Stored items:
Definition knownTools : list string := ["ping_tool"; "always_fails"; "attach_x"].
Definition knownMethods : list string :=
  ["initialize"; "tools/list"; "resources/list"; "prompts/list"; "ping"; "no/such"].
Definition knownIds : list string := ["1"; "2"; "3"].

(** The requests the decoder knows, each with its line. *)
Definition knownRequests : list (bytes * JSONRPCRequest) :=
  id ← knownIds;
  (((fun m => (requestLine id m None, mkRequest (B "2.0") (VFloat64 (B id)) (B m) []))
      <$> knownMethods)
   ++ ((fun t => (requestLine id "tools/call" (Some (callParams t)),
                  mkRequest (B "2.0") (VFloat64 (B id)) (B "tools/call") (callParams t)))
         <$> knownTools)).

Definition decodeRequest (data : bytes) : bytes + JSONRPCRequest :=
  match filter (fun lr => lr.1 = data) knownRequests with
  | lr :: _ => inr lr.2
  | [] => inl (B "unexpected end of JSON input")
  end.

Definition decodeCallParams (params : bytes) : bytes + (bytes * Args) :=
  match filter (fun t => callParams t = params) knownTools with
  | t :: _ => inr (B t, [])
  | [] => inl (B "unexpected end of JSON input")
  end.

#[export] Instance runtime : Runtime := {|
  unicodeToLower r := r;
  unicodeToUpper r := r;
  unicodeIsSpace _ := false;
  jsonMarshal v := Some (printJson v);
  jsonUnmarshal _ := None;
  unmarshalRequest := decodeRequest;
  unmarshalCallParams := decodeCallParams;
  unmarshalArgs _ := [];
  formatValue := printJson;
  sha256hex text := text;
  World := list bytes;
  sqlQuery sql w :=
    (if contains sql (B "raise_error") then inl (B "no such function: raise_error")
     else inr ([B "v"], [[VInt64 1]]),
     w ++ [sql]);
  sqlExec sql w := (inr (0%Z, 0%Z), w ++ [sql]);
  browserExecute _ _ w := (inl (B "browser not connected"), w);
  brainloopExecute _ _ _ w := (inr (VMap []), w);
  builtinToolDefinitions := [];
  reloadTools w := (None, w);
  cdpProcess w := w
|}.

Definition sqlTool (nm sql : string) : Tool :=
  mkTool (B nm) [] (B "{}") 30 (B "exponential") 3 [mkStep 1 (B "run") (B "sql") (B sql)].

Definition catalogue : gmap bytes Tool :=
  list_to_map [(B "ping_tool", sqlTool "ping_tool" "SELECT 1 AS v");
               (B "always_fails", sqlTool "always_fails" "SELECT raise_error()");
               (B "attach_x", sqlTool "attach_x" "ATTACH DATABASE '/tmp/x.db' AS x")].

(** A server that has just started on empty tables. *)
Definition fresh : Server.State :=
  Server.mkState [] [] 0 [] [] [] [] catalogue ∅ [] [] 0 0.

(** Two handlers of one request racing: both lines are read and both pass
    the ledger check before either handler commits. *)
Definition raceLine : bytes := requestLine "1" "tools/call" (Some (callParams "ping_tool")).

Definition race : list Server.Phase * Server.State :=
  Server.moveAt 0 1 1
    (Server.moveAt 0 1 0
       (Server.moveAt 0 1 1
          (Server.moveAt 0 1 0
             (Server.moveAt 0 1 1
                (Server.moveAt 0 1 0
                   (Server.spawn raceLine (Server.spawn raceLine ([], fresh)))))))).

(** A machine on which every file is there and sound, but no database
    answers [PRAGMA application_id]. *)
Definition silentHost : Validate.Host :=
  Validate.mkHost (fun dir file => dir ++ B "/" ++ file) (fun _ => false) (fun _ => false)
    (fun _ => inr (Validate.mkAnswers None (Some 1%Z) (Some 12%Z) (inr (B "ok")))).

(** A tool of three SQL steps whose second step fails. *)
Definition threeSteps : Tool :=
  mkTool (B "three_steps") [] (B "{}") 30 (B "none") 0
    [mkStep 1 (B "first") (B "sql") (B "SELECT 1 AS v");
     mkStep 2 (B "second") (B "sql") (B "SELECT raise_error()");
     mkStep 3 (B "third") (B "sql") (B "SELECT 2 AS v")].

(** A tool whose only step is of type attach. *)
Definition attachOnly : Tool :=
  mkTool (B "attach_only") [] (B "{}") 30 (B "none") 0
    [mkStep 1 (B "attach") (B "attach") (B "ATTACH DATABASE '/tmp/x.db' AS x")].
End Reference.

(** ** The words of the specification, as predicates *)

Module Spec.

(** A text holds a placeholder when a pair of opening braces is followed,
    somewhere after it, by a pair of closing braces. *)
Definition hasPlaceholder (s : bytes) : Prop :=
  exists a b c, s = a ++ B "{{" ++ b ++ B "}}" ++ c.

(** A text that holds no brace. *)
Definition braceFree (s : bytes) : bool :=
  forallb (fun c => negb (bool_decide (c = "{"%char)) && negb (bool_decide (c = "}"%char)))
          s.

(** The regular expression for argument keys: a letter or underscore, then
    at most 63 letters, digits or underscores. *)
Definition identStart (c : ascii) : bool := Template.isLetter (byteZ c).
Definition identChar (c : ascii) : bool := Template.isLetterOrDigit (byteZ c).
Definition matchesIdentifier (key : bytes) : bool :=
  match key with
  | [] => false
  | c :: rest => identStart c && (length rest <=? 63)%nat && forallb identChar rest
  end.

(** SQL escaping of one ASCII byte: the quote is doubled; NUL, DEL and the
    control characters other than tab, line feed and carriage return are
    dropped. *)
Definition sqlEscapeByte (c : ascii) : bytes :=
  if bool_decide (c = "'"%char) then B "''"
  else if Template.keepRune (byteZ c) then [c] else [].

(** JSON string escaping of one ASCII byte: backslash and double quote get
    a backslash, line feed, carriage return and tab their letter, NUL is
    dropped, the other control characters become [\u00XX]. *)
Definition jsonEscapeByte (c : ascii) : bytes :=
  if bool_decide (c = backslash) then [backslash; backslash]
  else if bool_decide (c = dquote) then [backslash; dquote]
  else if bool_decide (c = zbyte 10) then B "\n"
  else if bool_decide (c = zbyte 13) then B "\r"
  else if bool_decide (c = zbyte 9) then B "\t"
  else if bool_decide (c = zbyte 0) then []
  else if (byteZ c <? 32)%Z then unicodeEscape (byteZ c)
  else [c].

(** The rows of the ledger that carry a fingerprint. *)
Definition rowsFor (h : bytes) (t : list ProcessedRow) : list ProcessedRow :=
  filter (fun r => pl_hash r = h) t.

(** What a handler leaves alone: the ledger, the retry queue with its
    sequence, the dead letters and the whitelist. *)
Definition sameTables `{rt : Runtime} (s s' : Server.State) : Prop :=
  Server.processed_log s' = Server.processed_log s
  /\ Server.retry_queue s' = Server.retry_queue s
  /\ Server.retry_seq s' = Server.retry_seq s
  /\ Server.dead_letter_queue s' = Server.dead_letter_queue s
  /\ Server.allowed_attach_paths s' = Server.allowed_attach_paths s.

*Exercise objective*.
Would you print, exactly as written, every line above from the one holding "forallb identChar rest" through the one holding "if bool_decide (c = backslash)", with both included and no other lines?

*Your response*.
  | c :: rest => identStart c && (length rest <=? 63)%nat && forallb identChar rest
  end.

(** SQL escaping of one ASCII byte: the quote is doubled; NUL, DEL and the
    control characters other than tab, line feed and carriage return are
    dropped. *)
Definition sqlEscapeByte (c : ascii) : bytes :=
  if bool_decide (c = "'"%char) then B "''"
  else if Template.keepRune (byteZ c) then [c] else [].

(** JSON string escaping of one ASCII byte: backslash and double quote get
    a backslash, line feed, carriage return and tab their letter, NUL is
    dropped, the other control characters become [\u00XX]. *)
Definition jsonEscapeByte (c : ascii) : bytes :=
  if bool_decide (c = backslash) then [backslash; backslash]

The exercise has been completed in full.